TASK PROMPT | Only the lines from the top of the data through the line with "Lemma kinv_P D" should be repeated, each exactly as written.

PROVIDED RECORDS |
_____

Lemma cnt_lt n P d :
  (forall k, k ∈ P -> is_Some (nodes g !! k)) -> NoDup P ->
  d ∈ n_depends_on n -> is_Some (nodes g !! d) -> d ∉ P -> cnt n P < total g n.
Proof.
  intros Hk Hnd Hd Hs HdP.
  assert (d :: hits n P ⊆+ in_deps g n) as Hsub.
  { apply NoDup_submseteq.
    - apply NoDup_cons. split; [|by apply NoDup_hits].
      unfold hits. rewrite list_elem_of_filter. naive_solver.
    - intros x [->|Hx]%elem_of_cons; unfold in_deps; apply list_elem_of_filter;
        [done|]. unfold hits in Hx. apply list_elem_of_filter in Hx as [? ?].
      split; [by apply Hk|done]. }
  apply submseteq_length in Hsub. simpl in Hsub. unfold cnt, total. lia.
Qed.

Lemma cnt_snoc n P id :
  cnt n (P ++ [id]) = cnt n P + (if bool_decide (id ∈ n_depends_on n) then 1 else 0).
Proof.
  unfold cnt, hits. rewrite filter_app, length_app.
  case_bool_decide as Hd;
    [rewrite filter_cons_True by done|rewrite filter_cons_False by done];
    rewrite ?filter_nil; simpl; lia.
Qed.

(** In-degree 0 means that every in-graph dependency is processed and that
    none is listed twice. *)
Lemma deg_zero n P :
  (forall k, k ∈ P -> is_Some (nodes g !! k)) -> NoDup P ->
  total g n - cnt n P = 0 ->
  NoDup (in_deps g n) /\ forall y, y ∈ in_deps g n -> y ∈ P.
Proof.
  intros Hk Hnd Hz. pose proof (hits_sub n P Hk Hnd) as Hsub.
  apply submseteq_length_Permutation in Hsub; [|unfold cnt, total in Hz; lia].
  split; [rewrite <- Hsub; by apply NoDup_hits|].
  intros y. rewrite <- Hsub. unfold hits. rewrite list_elem_of_filter. naive_solver.
Qed.

Lemma kinv_in D Q P k : kinv D Q P -> k ∈ P ++ Q -> is_Some (nodes g !! k).
Proof. intros [] Hk. naive_solver. Qed.

Lemma kinv_P D Q P k : kinv D Q P -> k ∈ P -> is_Some (nodes g !! k).
Proof. intros Hi Hk. eapply kinv_in; [done|]. apply elem_of_app. by left. Qed.

Lemma kinv_NoDup_P D Q P : kinv D Q P -> NoDup P.
Proof. intros []. by apply NoDup_app in ki_nodup0 as [? _]. Qed.

(** An element of the queue has all its in-graph dependencies processed. *)
Lemma kinv_queue_deps D Q P id y :
  kinv D Q P -> id ∈ P ++ Q -> edge g id y -> y ∈ P.
Proof.
  intros Hi Hid (n & Hn & Hy & Hs).
  apply (ki_mem _ _ _ Hi) in Hid as [_ Hz]. rewrite (ki_deg _ _ _ Hi id n Hn) in Hz.
  injection Hz as Hz.
  apply deg_zero in Hz as [_ Hz];
    [|intros; by eapply kinv_P|by eapply kinv_NoDup_P].
  apply Hz. unfold in_deps. by apply list_elem_of_filter.
Qed.

Lemma ordered_snoc P id :
  ordered g P -> (forall y, edge g id y -> y ∈ P) -> ordered g (P ++ [id]).
Proof.
  intros Ho Hid l1 x l2 Heq y Hxy.
  destruct (decide (l2 = [])) as [->|Hne].
  - apply app_inj_tail in Heq as [-> ->]. by apply Hid.
  - destruct l2 as [|z l2] using rev_ind; [done|]. clear IHl2.
    rewrite app_comm_cons, app_assoc in Heq. apply app_inj_tail in Heq as [-> _].
    by eapply Ho.
Qed.

Lemma value_key n : n ∈ hm_values (nodes g) -> nodes g !! n_id n = Some n.
Proof.
  intros [k Hk]%elem_of_hm_values. by rewrite (Hwf k n Hk).
Qed.

Lemma lowers_value id k n :
  nodes g !! k = Some n ->
  lowers id (hm_values (nodes g)) k = bool_decide (id ∈ n_depends_on n).
Proof.
  intros Hn. apply eq_true_iff_eq. rewrite lowers_true, bool_decide_eq_true. split.
  - intros (m & Hm & <- & Hd). apply value_key in Hm. by simplify_eq.
  - intros Hd. exists n. split_and!; [|by apply Hwf|done].
    apply elem_of_hm_values. by exists k.
Qed.

(** A dependent of the popped node still has a positive in-degree. *)
Lemma kinv_popped_pos D Q P id k n :
  kinv D (id :: Q) P -> nodes g !! k = Some n -> id ∈ n_depends_on n ->
  0 < total g n - cnt n P < 2 ^ 64.
Proof.
  intros Hi Hn Hd.
  assert (Hin : id ∈ P ++ id :: Q) by (apply elem_of_app; right; apply list_elem_of_here).
  assert (HidP : id ∉ P).
  { intros HP. pose proof (ki_nodup _ _ _ Hi) as Hnd.
    apply NoDup_app in Hnd as (_ & Hdis & _). apply (Hdis id HP), list_elem_of_here. }
  pose proof (cnt_lt n P id (fun x => kinv_P _ _ _ x Hi) (kinv_NoDup_P _ _ _ Hi)
                Hd (kinv_in _ _ _ _ Hi Hin) HidP).
  pose proof (total_fit g k n Hfit Hn). unfold cnt in *. lia.
Qed.

Lemma elem_of_new_queue (D : gmap string Z) id k :
  k ∈ n_id <$> List.filter (fun n =>
        bool_decide (id ∈ n_depends_on n) && bool_decide (D !! n_id n = Some 1))
      (hm_values (nodes g))
  <-> exists n, nodes g !! k = Some n /\ id ∈ n_depends_on n /\ D !! k = Some 1.
Proof.
  rewrite list_elem_of_fmap. split.
  - intros (n & -> & Hin). apply list_elem_of_In, filter_In in Hin as [Hin Hb].
    split_bools. apply list_elem_of_In, value_key in Hin. by exists n.
  - intros (n & Hn & Hd & HD). exists n. pose proof (Hwf k n Hn) as Hk.
    split; [done|]. apply list_elem_of_In, filter_In. split.
    + apply list_elem_of_In, elem_of_hm_values. by exists k.
    + by rewrite Hk, !bool_decide_true.
Qed.

Lemma kinv_step D Q P id :
  kinv D (id :: Q) P ->
  exists D' Q', relax id (hm_values (nodes g)) D Q = Ret (D', Q')
    /\ kinv D' Q' (P ++ [id]).
Proof.
  intros Hi. destruct (relax_spec id (hm_values (nodes g)) D Q) as (D' & Hr & HD').
  { by apply NoDup_value_ids. }
  { intros n Hn%value_key Hd. eexists. split; [by apply (ki_deg _ _ _ Hi)|].
    by eapply kinv_popped_pos. }
  eexists D', _. split; [exact Hr|].
  assert (Hdeg : forall k n, nodes g !! k = Some n ->
    D' !! k = Some (total g n - cnt n (P ++ [id]))).
  { intros k n Hn. rewrite HD', (ki_deg _ _ _ Hi k n Hn), (lowers_value _ k n Hn).
    simpl. rewrite cnt_snoc. case_bool_decide; f_equal; lia. }
  split.
  - rewrite <- app_assoc. change ([id] ++ Q ++ ?x) with ((id :: Q) ++ x).
    rewrite app_assoc. apply NoDup_app. split_and!.
    + apply Hi.
    + intros x Hx Hnew. apply (ki_mem _ _ _ Hi) in Hx as [_ Hx].
      apply elem_of_new_queue in Hnew as (_ & _ & _ & Hx'). congruence.
    + by apply NoDup_filter_fmap, NoDup_value_ids.
  - exact Hdeg.
  - intros k. rewrite <- app_assoc. change ([id] ++ Q ++ ?x) with ((id :: Q) ++ x).
    rewrite app_assoc, elem_of_app, (ki_mem _ _ _ Hi), elem_of_new_queue. split.
    + intros [[[n Hn] Hz]|(n & Hn & Hd & Hone)]; (split; [by eexists|]);
        rewrite HD', (lowers_value _ k n Hn).
      * rewrite bool_decide_false, Hz; [done|]. intros Hd.
        pose proof (kinv_popped_pos _ _ _ _ _ _ Hi Hn Hd).
        rewrite (ki_deg _ _ _ Hi k n Hn) in Hz. simplify_eq. lia.
      * by rewrite bool_decide_true, Hone.
    + intros [[n Hn] Hz]. rewrite HD', (lowers_value _ k n Hn) in Hz.
      destruct (D !! k) as [d|] eqn:HDk; [|done]. simpl in Hz.
      case_bool_decide as Hd; injection Hz as Hz.
      * right. exists n. split_and!; [done..|]. f_equal. lia.
      * left. split; [by eexists|]. by rewrite Hz.
  - apply ordered_snoc; [apply Hi|]. intros y Hy. eapply kinv_queue_deps; [done| |done].
    apply elem_of_app. right. apply list_elem_of_here.
Qed.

_____

RESULT OF THE EXERCISE |
Lemma cnt_lt n P d :
  (forall k, k ∈ P -> is_Some (nodes g !! k)) -> NoDup P ->
  d ∈ n_depends_on n -> is_Some (nodes g !! d) -> d ∉ P -> cnt n P < total g n.
Proof.
  intros Hk Hnd Hd Hs HdP.
  assert (d :: hits n P ⊆+ in_deps g n) as Hsub.
  { apply NoDup_submseteq.
    - apply NoDup_cons. split; [|by apply NoDup_hits].
      unfold hits. rewrite list_elem_of_filter. naive_solver.
    - intros x [->|Hx]%elem_of_cons; unfold in_deps; apply list_elem_of_filter;
        [done|]. unfold hits in Hx. apply list_elem_of_filter in Hx as [? ?].
      split; [by apply Hk|done]. }
  apply submseteq_length in Hsub. simpl in Hsub. unfold cnt, total. lia.
Qed.

Lemma cnt_snoc n P id :
  cnt n (P ++ [id]) = cnt n P + (if bool_decide (id ∈ n_depends_on n) then 1 else 0).
Proof.
  unfold cnt, hits. rewrite filter_app, length_app.
  case_bool_decide as Hd;
    [rewrite filter_cons_True by done|rewrite filter_cons_False by done];
    rewrite ?filter_nil; simpl; lia.
Qed.

(** In-degree 0 means that every in-graph dependency is processed and that
    none is listed twice. *)
Lemma deg_zero n P :
  (forall k, k ∈ P -> is_Some (nodes g !! k)) -> NoDup P ->
  total g n - cnt n P = 0 ->
  NoDup (in_deps g n) /\ forall y, y ∈ in_deps g n -> y ∈ P.
Proof.
  intros Hk Hnd Hz. pose proof (hits_sub n P Hk Hnd) as Hsub.
  apply submseteq_length_Permutation in Hsub; [|unfold cnt, total in Hz; lia].
  split; [rewrite <- Hsub; by apply NoDup_hits|].
  intros y. rewrite <- Hsub. unfold hits. rewrite list_elem_of_filter. naive_solver.
Qed.

Lemma kinv_in D Q P k : kinv D Q P -> k ∈ P ++ Q -> is_Some (nodes g !! k).
Proof. intros [] Hk. naive_solver. Qed.

Lemma kinv_P D Q P k : kinv D Q P -> k ∈ P -> is_Some (nodes g !! k).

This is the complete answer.